WORK INSTRUCTION - Take each line in the entries below that holds "eapply" and show it.

[Stored items]
*** Block opens ***

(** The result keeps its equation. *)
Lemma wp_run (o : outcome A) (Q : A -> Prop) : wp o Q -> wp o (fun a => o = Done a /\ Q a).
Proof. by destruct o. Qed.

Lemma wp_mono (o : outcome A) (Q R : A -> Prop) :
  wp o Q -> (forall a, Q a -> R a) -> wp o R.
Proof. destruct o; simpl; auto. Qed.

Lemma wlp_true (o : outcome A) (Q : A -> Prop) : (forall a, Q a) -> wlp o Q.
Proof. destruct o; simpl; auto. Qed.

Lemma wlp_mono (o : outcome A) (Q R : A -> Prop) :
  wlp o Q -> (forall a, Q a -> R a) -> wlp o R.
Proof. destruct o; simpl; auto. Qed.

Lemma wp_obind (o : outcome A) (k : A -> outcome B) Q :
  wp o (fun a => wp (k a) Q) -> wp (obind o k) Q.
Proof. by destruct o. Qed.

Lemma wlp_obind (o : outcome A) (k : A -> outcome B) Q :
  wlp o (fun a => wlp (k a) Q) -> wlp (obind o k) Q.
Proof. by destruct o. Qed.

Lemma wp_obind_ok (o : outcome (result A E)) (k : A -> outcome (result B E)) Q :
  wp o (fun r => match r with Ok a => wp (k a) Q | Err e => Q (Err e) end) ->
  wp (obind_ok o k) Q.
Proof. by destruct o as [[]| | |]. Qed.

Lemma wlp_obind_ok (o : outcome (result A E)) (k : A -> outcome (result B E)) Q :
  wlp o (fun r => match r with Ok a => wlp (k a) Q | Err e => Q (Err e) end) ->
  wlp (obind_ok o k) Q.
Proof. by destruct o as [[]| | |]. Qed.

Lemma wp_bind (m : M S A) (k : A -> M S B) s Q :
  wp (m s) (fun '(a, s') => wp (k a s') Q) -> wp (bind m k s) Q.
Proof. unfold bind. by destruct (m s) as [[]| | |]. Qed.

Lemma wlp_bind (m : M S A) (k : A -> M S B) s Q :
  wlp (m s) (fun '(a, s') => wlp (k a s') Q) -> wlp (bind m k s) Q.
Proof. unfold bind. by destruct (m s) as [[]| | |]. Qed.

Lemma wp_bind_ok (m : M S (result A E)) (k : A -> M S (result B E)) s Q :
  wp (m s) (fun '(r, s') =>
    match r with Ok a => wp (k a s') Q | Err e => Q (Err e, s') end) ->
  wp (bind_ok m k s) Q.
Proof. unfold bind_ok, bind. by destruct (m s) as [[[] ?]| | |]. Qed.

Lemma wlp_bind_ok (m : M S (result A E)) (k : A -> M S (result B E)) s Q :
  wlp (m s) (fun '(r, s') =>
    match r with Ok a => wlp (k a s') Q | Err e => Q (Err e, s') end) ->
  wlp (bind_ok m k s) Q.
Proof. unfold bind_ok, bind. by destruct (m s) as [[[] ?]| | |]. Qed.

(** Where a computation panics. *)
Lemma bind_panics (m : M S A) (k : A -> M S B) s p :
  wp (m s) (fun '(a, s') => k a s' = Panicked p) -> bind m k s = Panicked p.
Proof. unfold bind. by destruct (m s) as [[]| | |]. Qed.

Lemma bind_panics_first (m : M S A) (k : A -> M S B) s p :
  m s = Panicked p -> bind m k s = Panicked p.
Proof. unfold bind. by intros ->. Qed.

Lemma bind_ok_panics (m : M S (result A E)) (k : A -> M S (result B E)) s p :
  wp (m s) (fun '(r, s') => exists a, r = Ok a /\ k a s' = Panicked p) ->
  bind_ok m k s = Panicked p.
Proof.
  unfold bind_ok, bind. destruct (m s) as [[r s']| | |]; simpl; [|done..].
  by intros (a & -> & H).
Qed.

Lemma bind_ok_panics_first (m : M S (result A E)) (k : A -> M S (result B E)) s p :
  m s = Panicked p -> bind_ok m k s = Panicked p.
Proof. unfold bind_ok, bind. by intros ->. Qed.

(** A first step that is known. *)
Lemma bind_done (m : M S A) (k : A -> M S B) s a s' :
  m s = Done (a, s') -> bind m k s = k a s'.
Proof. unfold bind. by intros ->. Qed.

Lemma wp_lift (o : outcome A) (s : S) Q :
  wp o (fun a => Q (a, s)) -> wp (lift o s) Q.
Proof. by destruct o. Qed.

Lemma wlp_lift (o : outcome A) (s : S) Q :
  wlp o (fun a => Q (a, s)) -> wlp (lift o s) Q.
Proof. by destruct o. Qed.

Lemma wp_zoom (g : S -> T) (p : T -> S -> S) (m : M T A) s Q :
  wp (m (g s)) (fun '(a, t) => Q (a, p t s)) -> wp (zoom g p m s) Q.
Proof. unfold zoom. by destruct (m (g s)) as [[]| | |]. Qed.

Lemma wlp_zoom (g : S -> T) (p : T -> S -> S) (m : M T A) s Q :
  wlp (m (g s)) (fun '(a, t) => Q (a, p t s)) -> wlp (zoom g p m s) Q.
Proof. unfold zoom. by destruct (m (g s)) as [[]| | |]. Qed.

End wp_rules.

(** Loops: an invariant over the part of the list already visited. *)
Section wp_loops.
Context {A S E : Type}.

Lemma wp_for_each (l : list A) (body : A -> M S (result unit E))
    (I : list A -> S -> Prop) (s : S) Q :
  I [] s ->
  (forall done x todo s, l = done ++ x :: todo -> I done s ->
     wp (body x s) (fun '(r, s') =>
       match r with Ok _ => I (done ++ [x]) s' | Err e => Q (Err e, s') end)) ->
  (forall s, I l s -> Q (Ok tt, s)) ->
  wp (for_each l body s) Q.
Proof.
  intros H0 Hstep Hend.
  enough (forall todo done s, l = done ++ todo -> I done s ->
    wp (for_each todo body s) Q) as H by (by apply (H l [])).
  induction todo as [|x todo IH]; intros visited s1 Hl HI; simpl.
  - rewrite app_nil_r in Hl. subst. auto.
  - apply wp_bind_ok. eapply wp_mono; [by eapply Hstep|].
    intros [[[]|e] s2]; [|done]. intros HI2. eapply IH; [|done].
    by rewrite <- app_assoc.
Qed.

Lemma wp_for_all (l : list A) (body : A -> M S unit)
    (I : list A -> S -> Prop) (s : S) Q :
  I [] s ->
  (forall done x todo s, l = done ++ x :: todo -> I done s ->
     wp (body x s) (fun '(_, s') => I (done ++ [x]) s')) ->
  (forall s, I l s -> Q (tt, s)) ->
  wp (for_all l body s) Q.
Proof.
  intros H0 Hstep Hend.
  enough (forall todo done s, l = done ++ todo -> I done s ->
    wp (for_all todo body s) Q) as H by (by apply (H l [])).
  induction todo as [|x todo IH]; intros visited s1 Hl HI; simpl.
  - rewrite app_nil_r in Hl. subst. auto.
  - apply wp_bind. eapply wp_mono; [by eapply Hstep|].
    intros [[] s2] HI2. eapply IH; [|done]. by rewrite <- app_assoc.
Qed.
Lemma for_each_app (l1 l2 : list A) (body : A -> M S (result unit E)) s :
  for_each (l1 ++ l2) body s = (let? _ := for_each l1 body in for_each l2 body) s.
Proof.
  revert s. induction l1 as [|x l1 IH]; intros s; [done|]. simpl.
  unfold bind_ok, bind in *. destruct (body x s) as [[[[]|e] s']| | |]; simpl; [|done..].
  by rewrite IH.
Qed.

*** Block closes ***

PROBLEM SOLUTION -
  - apply wp_bind_ok. eapply wp_mono; [by eapply Hstep|].
    intros [[[]|e] s2]; [|done]. intros HI2. eapply IH; [|done].
  - apply wp_bind. eapply wp_mono; [by eapply Hstep|].
    intros [[] s2] HI2. eapply IH; [|done]. by rewrite <- app_assoc.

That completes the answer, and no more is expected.